• [DIRECTIONS FOR THIS TASK] Give back exactly the lines of the material below, starting with the line with "let nr := Sub p1 p0 in" and going on through the line with "values of the".

-- PROVIDED INFORMATION follows --

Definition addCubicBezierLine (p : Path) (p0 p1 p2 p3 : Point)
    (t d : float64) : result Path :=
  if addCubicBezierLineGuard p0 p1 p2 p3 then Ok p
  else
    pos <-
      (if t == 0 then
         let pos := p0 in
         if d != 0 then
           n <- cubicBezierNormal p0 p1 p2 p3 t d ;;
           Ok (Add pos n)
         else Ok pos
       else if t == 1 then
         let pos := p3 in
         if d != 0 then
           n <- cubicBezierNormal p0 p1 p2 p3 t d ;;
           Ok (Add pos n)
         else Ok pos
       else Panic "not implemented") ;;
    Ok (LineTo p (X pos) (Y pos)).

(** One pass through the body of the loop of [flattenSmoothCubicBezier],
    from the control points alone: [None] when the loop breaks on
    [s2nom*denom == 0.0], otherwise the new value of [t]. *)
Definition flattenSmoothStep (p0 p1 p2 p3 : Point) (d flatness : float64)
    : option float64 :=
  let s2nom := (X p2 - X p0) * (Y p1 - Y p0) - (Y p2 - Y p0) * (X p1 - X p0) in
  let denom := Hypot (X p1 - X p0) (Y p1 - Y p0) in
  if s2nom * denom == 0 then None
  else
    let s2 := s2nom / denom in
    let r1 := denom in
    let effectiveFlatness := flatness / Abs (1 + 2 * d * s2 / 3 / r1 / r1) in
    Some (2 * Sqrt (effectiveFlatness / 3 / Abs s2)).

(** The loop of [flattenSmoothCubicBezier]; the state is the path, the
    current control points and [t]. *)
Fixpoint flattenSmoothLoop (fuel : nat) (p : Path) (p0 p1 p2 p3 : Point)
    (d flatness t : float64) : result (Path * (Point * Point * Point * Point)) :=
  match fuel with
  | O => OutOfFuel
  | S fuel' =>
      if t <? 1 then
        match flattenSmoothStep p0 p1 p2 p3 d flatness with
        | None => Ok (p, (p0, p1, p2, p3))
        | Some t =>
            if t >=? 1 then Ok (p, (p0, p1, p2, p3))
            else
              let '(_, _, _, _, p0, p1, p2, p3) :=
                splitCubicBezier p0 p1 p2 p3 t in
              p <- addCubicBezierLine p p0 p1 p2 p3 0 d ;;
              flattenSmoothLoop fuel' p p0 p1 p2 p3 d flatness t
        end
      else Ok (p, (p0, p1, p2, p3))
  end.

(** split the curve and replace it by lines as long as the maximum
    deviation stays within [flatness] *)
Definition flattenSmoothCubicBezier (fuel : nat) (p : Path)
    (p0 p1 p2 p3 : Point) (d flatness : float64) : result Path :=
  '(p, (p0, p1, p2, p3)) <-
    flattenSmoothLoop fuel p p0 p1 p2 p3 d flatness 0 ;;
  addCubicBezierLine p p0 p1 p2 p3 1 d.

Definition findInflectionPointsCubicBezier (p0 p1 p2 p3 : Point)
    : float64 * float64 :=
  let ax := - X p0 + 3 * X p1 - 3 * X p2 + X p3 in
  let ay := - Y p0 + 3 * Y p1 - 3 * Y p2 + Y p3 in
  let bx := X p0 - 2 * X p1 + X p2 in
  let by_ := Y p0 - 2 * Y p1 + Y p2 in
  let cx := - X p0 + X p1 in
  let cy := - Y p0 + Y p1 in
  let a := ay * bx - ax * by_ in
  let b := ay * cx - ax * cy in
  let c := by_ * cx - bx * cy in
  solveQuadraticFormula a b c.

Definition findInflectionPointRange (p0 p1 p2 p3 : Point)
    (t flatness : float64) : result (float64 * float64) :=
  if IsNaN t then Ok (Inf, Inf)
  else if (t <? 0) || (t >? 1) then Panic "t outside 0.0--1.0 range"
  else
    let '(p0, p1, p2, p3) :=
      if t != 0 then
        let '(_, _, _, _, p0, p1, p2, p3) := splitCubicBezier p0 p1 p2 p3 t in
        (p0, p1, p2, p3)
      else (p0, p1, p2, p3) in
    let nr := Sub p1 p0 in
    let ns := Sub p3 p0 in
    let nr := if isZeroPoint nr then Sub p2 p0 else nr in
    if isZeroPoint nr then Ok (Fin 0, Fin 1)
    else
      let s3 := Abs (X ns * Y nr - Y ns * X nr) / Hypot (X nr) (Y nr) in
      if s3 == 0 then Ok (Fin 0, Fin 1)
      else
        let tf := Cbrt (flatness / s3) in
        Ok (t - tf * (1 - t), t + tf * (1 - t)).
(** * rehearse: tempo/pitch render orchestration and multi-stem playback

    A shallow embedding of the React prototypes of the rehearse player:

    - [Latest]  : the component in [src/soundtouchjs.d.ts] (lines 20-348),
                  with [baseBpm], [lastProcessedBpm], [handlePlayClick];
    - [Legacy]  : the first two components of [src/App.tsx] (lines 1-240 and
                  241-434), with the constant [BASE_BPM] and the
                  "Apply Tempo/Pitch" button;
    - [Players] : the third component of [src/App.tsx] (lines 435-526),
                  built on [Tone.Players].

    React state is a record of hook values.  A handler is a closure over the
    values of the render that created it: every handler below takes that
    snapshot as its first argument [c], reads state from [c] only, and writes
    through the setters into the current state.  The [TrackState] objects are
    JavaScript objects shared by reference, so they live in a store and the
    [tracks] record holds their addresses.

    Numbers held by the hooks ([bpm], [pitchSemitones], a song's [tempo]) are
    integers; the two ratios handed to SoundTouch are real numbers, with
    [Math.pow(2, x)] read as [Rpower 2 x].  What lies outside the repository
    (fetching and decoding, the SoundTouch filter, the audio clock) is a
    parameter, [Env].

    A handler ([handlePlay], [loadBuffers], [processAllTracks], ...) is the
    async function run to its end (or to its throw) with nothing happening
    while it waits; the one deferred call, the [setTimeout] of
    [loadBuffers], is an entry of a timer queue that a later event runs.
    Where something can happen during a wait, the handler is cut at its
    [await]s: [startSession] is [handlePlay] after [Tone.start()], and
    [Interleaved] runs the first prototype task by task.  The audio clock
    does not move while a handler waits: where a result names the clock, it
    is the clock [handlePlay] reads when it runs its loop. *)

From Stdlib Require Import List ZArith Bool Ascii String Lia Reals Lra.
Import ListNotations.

-- PROVIDED INFORMATION concluded --
-- PROVIDED INFORMATION follows --

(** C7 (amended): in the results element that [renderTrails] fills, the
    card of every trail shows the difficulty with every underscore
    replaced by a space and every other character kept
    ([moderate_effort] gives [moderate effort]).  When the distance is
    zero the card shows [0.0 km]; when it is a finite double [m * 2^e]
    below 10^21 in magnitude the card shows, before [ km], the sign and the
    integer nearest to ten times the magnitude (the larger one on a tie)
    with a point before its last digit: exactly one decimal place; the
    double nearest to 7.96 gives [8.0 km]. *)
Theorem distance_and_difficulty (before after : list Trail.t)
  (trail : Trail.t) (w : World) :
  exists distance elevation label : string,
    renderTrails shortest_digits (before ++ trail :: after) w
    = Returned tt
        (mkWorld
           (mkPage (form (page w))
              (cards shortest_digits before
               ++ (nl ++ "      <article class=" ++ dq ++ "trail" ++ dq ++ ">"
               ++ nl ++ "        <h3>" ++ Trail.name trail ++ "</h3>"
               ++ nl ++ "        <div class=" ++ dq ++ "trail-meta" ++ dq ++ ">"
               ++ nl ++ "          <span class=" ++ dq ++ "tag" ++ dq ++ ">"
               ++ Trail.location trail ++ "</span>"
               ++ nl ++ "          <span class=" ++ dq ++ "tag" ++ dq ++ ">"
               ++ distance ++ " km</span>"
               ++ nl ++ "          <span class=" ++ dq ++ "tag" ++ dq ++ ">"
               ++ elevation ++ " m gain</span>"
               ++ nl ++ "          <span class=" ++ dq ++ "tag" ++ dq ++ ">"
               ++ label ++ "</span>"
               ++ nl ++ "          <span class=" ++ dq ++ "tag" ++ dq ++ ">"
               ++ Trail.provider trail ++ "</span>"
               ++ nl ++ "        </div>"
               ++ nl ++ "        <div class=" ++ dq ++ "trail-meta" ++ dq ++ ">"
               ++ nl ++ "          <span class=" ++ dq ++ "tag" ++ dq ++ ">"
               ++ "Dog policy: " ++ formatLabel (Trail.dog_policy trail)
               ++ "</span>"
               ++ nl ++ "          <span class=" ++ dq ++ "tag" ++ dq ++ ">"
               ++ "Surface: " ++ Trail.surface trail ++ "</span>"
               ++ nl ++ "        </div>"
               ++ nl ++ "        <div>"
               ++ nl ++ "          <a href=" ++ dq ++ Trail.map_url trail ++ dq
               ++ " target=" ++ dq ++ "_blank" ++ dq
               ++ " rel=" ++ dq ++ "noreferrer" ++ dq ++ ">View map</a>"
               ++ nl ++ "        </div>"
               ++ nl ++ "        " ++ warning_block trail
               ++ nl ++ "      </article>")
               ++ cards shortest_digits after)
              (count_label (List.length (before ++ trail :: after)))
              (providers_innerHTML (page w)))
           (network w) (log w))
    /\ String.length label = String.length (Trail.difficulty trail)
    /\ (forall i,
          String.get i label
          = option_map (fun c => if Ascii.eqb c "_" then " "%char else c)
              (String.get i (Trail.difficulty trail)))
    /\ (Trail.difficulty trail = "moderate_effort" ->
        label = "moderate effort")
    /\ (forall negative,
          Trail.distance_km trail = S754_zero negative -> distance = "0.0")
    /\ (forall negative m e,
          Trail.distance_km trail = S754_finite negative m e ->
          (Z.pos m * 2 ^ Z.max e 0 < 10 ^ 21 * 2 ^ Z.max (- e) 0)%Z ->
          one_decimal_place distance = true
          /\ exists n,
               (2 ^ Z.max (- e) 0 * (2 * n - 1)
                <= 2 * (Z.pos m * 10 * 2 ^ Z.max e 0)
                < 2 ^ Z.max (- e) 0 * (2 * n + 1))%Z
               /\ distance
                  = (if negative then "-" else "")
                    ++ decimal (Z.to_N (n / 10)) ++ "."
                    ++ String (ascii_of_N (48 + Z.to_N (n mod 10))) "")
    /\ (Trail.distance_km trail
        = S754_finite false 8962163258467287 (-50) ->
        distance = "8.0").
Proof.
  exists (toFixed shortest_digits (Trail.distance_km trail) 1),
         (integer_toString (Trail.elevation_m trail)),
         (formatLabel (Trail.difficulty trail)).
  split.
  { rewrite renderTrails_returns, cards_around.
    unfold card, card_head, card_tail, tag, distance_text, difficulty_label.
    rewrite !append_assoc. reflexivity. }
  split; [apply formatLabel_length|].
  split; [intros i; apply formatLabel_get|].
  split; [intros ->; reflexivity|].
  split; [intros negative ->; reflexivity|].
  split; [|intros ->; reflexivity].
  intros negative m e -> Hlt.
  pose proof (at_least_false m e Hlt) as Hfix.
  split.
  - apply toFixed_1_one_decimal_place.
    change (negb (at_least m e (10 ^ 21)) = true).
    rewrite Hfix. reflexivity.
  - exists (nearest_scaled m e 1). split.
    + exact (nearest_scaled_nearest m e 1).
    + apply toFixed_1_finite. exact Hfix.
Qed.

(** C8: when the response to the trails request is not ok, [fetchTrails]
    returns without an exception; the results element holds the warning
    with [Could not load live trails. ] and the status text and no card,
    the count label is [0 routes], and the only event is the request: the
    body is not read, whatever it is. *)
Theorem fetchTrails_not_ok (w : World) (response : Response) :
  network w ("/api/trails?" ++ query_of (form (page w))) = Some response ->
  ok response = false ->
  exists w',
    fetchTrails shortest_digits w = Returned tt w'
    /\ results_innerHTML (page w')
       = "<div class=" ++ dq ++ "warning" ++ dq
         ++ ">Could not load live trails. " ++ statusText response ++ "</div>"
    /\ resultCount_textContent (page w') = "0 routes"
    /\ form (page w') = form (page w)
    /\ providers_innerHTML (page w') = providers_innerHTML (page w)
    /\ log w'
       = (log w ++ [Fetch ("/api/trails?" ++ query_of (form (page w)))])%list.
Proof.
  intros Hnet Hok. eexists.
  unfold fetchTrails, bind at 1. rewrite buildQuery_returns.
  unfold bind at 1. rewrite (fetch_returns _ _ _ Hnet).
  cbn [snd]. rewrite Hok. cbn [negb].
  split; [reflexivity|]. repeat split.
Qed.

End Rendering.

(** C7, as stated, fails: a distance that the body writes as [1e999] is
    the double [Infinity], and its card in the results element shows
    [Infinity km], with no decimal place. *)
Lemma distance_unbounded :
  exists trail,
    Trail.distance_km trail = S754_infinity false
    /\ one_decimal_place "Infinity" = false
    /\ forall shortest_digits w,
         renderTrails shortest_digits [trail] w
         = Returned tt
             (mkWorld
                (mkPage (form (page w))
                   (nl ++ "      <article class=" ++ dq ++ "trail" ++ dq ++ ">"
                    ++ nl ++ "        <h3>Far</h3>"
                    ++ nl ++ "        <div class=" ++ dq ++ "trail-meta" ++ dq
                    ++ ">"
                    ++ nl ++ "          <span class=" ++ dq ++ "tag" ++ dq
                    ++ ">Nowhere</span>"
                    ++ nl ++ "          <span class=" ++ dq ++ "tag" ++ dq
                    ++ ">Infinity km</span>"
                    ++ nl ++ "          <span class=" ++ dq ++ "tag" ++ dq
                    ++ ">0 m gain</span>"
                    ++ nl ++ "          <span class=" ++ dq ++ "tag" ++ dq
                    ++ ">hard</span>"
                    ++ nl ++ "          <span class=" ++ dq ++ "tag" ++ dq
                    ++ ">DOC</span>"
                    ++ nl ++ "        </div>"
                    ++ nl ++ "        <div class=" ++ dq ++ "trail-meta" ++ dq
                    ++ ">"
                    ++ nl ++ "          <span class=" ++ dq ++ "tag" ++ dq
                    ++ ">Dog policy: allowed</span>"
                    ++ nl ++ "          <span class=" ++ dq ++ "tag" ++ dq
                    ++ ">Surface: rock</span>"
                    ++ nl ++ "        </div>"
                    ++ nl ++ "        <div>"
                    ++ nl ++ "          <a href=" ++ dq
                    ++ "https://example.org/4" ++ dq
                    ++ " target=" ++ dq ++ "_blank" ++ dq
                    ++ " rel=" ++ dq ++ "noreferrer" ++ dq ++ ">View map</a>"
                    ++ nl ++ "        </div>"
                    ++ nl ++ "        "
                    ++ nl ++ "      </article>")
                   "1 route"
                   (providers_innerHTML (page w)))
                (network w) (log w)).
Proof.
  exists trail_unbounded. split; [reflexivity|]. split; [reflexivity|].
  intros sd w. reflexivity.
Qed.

-- PROVIDED INFORMATION concluded --

• [RESPONSE FOR THIS EXERCISE]
    let nr := Sub p1 p0 in
    let ns := Sub p3 p0 in
    let nr := if isZeroPoint nr then Sub p2 p0 else nr in
    if isZeroPoint nr then Ok (Fin 0, Fin 1)
    else
      let s3 := Abs (X ns * Y nr - Y ns * X nr) / Hypot (X nr) (Y nr) in
      if s3 == 0 then Ok (Fin 0, Fin 1)
      else
        let tf := Cbrt (flatness / s3) in
        Ok (t - tf * (1 - t), t + tf * (1 - t)).
(** * rehearse: tempo/pitch render orchestration and multi-stem playback

    A shallow embedding of the React prototypes of the rehearse player:

    - [Latest]  : the component in [src/soundtouchjs.d.ts] (lines 20-348),
                  with [baseBpm], [lastProcessedBpm], [handlePlayClick];
    - [Legacy]  : the first two components of [src/App.tsx] (lines 1-240 and
                  241-434), with the constant [BASE_BPM] and the
                  "Apply Tempo/Pitch" button;
    - [Players] : the third component of [src/App.tsx] (lines 435-526),
                  built on [Tone.Players].

    React state is a record of hook values.  A handler is a closure over the
    values of the render that created it: every handler below takes that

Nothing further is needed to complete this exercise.